All of Septieme’s dress shoes are Goodyear welted, except for the current stock of limited edition shoes which are Norwegian welted. Many people believe Goodyear welting to be the gold standard of shoe construction, but I believe it to be a matter of preference. Norweigan welting is similar to Goodyear welting except that it adds another layer of leather to parts of the stitching with the goal of making the shoes more water resistant, it also creates a heavier and thicker aesthetic, especially around the sole.  Although the shoes are designed in Paris by Marcos and Mathieu the shoes are constructed in Spain, as I noted before. Which, to be honest, before I encountered Carmina and Septieme Largeur I did not know Spain made such great shoes.

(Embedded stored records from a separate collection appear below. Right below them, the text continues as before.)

(** The dictionary and the two vectors the smoothing moves toward. *)
Definition targets (t : FaceTracker) : gmap string Qc * Vec3 * Vec3 :=
  (targetBlendshapes t, _targetRotation t, _targetPosition t).

End faceTracker.

(** ** services/liveClient.ts *)

Module liveClient.
Import JS.

(** The decoded audio: an [AudioBuffer] of the Web Audio API, whose
    [duration] is its length in sample-frames over its sample rate. *)
Record AudioBuffer : Type := mkAudioBuffer { sampleFrames : N; sampleRate : positive }.

Definition duration (b : AudioBuffer) : Qc := Q2Qc (Z.of_N (sampleFrames b) # sampleRate b).

(** The two parts of a [LiveServerMessage] the handler reads:
    [serverContent?.modelTurn?.parts?.[0]?.inlineData?.data] and
    [serverContent?.interrupted]. *)
Record LiveServerMessage : Type := mkMessage {
  inlineData : option string;
  interrupted : bool
}.

(** Calls made on the outside world by the client; browser objects are named
    by a handle. *)
Inductive Effect : Type :=
| OnAiSpeakingStart
| OnAiSpeakingStop
| OnError
| SourceStart (when : Qc) (buffer : AudioBuffer)
| ClearInterval (h : positive)
| SetInterval (h : positive)
| ProcessorDisconnect (h : positive)
| SourceDisconnect (h : positive)
| StopTracks (h : positive)
| CloseContext (h : positive).

Record LiveClient : Type := mkLiveClient {
  inputAudioContext : option positive;
  outputAudioContext : option positive;
  mediaStream : option positive;
  processor : option positive;
  source : option positive;
  nextStartTime : Qc;
  sessionPromise : option positive;
  currentSession : option positive;
  analyser : option positive;
  volumeInterval : option positive
}.

#[global] Instance AudioBuffer_eq_dec : EqDecision AudioBuffer.
Proof. solve_decision. Defined.
#[global] Instance ClientEffect_eq_dec : EqDecision Effect.
Proof. solve_decision. Defined.
#[global] Instance LiveClient_eq_dec : EqDecision LiveClient.
Proof. solve_decision. Defined.

(** Field initialisers of the class. *)
Definition new : LiveClient := {|
  inputAudioContext := None;
  outputAudioContext := None;
  mediaStream := None;
  processor := None;
  source := None;
  nextStartTime := 0;
  sessionPromise := None;
  currentSession := None;
  analyser := None;
  volumeInterval := None
|}.

Definition setNextStartTime (v : Qc) (c : LiveClient) : LiveClient :=
  {| inputAudioContext := inputAudioContext c;
     outputAudioContext := outputAudioContext c;
     mediaStream := mediaStream c;
     processor := processor c;
     source := source c;
     nextStartTime := v;
     sessionPromise := sessionPromise c;
     currentSession := currentSession c;
     analyser := analyser c;
     volumeInterval := volumeInterval c |}.

(** The browser objects handed out during one [connect]. *)
Record Fresh : Type := mkFresh {
  freshInput : positive;
  freshOutput : positive;
  freshAnalyser : positive;
  freshInterval : positive;
  freshStream : positive;
  freshSession : positive
}.

(** How far [connect] gets before it throws, if it does. *)
Inductive ConnectOutcome : Type :=
| Connected
| MicrophoneDenied
| SessionRejected.

(** [if (x) release(x)] for a nullable reference. *)
Definition release (f : positive → Effect) (r : option positive) : list Effect :=
  match r with
  | Some h => [f h]
  | None => []
  end.

(** [connect(systemInstruction)] *)
Definition connect (f : Fresh) (o : ConnectOutcome) (c : LiveClient)
  : LiveClient * list Effect :=
  let monitoring := release ClearInterval (volumeInterval c) ++ [SetInterval (freshInterval f)] in
  let opened stream promise session :=
    {| inputAudioContext := Some (freshInput f);
       outputAudioContext := Some (freshOutput f);
       mediaStream := stream;
       processor := processor c;
       source := source c;
       nextStartTime := nextStartTime c;
       sessionPromise := promise;
       currentSession := session;
       analyser := Some (freshAnalyser f);
       volumeInterval := Some (freshInterval f) |} in
  match o with
  | MicrophoneDenied =>
      (opened (mediaStream c) (sessionPromise c) (currentSession c),
       monitoring ++ [OnError])
  | SessionRejected =>
      (opened (Some (freshStream f)) (Some (freshSession f)) (currentSession c),
       monitoring ++ [OnError])
  | Connected =>
      (opened (Some (freshStream f)) (Some (freshSession f)) (Some (freshSession f)),
       monitoring)
  end.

As is the case with almost all young businesses Septieme Largeur plans on expanding.  Both domestically and internationally.  There is already a shop in Madrid and plans to open shops in  Paris’s left bank and in the 16th arrondisement as well as Berlin.  There is also talk of opening shops in some other world cities.  A big dream for a brand in an already crowded marketplace.  But that is by no means to say that there is not an opportunity for this to happen, especially given a shift toward men taking more care (and expense) in how they dress and the growing Asian market for western men’s clothing.

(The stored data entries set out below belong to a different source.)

(** * go-jwlm: the row model, FK rewriting and the merge driver

    A shallow embedding of the parts of go-jwlm that renumber rows and
    rewrite foreign keys:

    - package [model]: the structs [Location] and [Bookmark] with their
      methods, and the generic helpers [UpdateIDs], [sortByUniqueKey] and
      [MakeModelSlice] of model.go, which work by reflection;
    - package [cmd]: the driver [merge] of cmd/merge.go with its conflict
      loops and [handleMergeConflict].

    Package [merger] and the structs of the other tables are not among the
    sources: the driver takes the merge functions as parameters, and what is
    written down of [UserMark], [Note], [TagMap], [merger.UpdateIDs] and the
    merge of the locations comes from the tests that are among the sources
    and from the spec, and says so.

    Conventions.  A Go [int] is a [Z] (the code does no arithmetic on IDs,
    it only copies and compares them); an [int32] slot is a [Z] too, and the
    one place where the code narrows an [int] to 32 bits ([SetInt] on the
    [Int32] slot of a [sql.NullInt32]) spells the truncation out.  A slice
    [[]*T] is a [list (option T)]: [None] is the nil pointer, and every
    [Some] is a row of its own (no pointer occurs twice in a slice).  A
    [map[int]int] is a [gmap Z Z].  A function that updates a slice in place
    returns the new content of the slice. *)

From Stdlib Require Import ZArith String Ascii DecimalString DecimalZ DecimalPos.
From stdpp Require Import base option list gmap strings sorting.

Local Open Scope Z_scope.
Local Open Scope string_scope.

(** ** Go values used by the model *)

(** [database/sql]'s nullable columns: a value slot and a present bit. *)
Module NullInt32.
Record t : Type := mk { Int32 : Z; Valid : bool }.
Definition zero : t := mk 0 false.
End NullInt32.

Module NullString.
Record t : Type := mk { String : string; Valid : bool }.
Definition zero : t := mk "" false.
End NullString.

(** The conversion [int32(x)] of a wider integer: two's complement
    truncation to 32 bits. *)
Definition int32 (x : Z) : Z := (x + 2 ^ 31) mod 2 ^ 32 - 2 ^ 31.

(** [strconv.FormatInt(x, 10)]. *)
Definition FormatInt (x : Z) : string := NilZero.string_of_int (Z.to_int x).

(** A call either returns or panics with a message. *)
Inductive Result (A : Type) : Type :=
| Ok (a : A)
| Panic (msg : string).
Arguments Ok {A} a.
Arguments Panic {A} msg.

#[global] Instance Result_ret : MRet Result := fun A a => Ok a.
#[global] Instance Result_bind : MBind Result := fun A B k r =>
  match r with
  | Ok a => k a
  | Panic msg => Panic msg
  end.

(** ** Reflection

    [reflect.Value.FieldByName] on a struct: the field's dynamic type with
    the accessors that type allows.  [None] is the invalid [reflect.Value] of
    an unknown name.  Fields of any other type keep their [%T] name only. *)
Inductive Field (T : Type) : Type :=
| FInt (get : T -> Z) (set : Z -> T -> T)
| FNullInt32 (get : T -> NullInt32.t) (set : NullInt32.t -> T -> T)
| FString (get : T -> string)
| FNullString (get : T -> NullString.t)
| FOther (typeName : string).
Arguments FInt {T} get set.
Arguments FNullInt32 {T} get set.
Arguments FString {T} get.
Arguments FNullString {T} get.
Arguments FOther {T} typeName.

(** What [%T] prints for the field. *)
Definition typeName {T} (f : Field T) : string :=
  match f with
  | FInt _ _ => "int"
  | FNullInt32 _ _ => "sql.NullInt32"
  | FString _ => "string"
  | FNullString _ => "sql.NullString"
  | FOther n => n
  end.

Class Struct (T : Type) : Type := FieldByName : string -> option (Field T).
#[global] Hint Mode Struct ! : typeclass_instances.

(** A struct type is described by its fields in the order of the
    declaration; [FieldByName] finds a field by its name. *)
Fixpoint lookupField {T : Type} (fields : list (string * Field T))
    (name : string) : option (Field T) :=
  match fields with
  | [] => None
  | (n, f) :: fields' =>
      if String.eqb n name then Some f else lookupField fields' name
  end.

(** Writing a field and reading it back gives what was written, and a
    write that stores what is there changes nothing: true of every Go
    struct. *)
Class LawfulStruct (T : Type) `{Struct T} : Prop := {
  int_get_set : forall name (get : T -> Z) set v e,
    FieldByName name = Some (FInt get set) -> get (set v e) = v;
  int_set_get : forall name (get : T -> Z) set e,
    FieldByName name = Some (FInt get set) -> set (get e) e = e;
  null_get_set : forall name (get : T -> NullInt32.t) set v e,
    FieldByName name = Some (FNullInt32 get set) -> get (set v e) = v;
  null_set_get : forall name (get : T -> NullInt32.t) set e,
    FieldByName name = Some (FNullInt32 get set) -> set (get e) e = e
}.

(** The [interface{}] arguments that the helpers of model.go inspect with
    [reflect.TypeOf(_).Kind()]. *)
Inductive Arg (T : Type) : Type :=
| Nil                               (* the nil interface *)
| Slice (s : list (option T))       (* []*T *)
| PtrToSlice (s : list (option T))  (* *[]*T *)
| StructVal (v : T)                 (* T *)
| Ptr (p : option T).               (* *T *)
Arguments Nil {T}.
Arguments Slice {T} s.
Arguments PtrToSlice {T} s.
Arguments StructVal {T} v.
Arguments Ptr {T} p.

(** ** model/Bookmark.go *)
Module Bookmark.

Record t : Type := mk {
  BookmarkID : Z;
  LocationID : Z;
  PublicationLocationID : Z;
  Slot : Z;
  Title : string;
  Snippet : NullString.t;
  BlockType : Z;
  BlockIdentifier : NullInt32.t
}.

Septieme Largeur is a young brand, however, there is a lot of knowledge and experience behind it in Marcos Fernandez and creativity with Mathieu Priess. Given this promising mix I plan to keep an eye on Septieme Largeur for years to come, I suggest you do as well.  Especially if and when it makes its entrance to the US market.  For that will be a great day.


Note: In keeping with the promise to not Blur The Line, FYGblog would like to note that no material compensation was received from Septieme Largeur in return for showcasing the brand and its products.


  1. Good design & quality but a very poor customer service. I have bought 2 times through internet and It has been a completely disaster. First time my order disappeared… and this second time I´m still awaiting news. I hope the buying shop experience should be more professional

    • George,
      Good to hear that you think highly of the shoes. But very unfortunate to hear about the customer service. This is the first I have heard of such problems, I hope you are able to resolve your orders without too much trouble. Please let me know if there is any way I can be of assistance.

      • JLJ,

        Have you heard any info about their online customer service? I am interested in placing an order for shipment to the US, but am hesitant if they actually have lost an order+not responded to the customer George. However, I feel the shoes are quite beautiful


        • Ade,
          I have heard mixed things on their online customer service. That said, losing George’s order is unacceptable and the shoes are beautiful. So I think it is worth the effort, after a year and a half of solid wear my two pairs of Septiemes look and feel great. If you would like I can send an intro email to Mathieu and hopefully that could speed things along. Let me know.

  2. My question/concern would be polishing these custom painted shoes in the future without the original color available in a shoe polish. I’d hesitate to have a beauty of a shoe with colors that wore irreversibly over time. Do they sell such polishes?

    thanks and regards:)
    Art K

    • Art,
      To my knowledge you only need to polish shoes like those custom painted at SL with a clear wax. The beauty and the color of a patina is already on the shoe with what is painted on, not developed over time like is common with plain brown or burgundy shoes. But that said, you could always polish them with colored creams and waxes. Saphir, Kiwi and Melotonin all have pretty extensive color ranges for their creams and waxes so most, but not all, colors can be matched.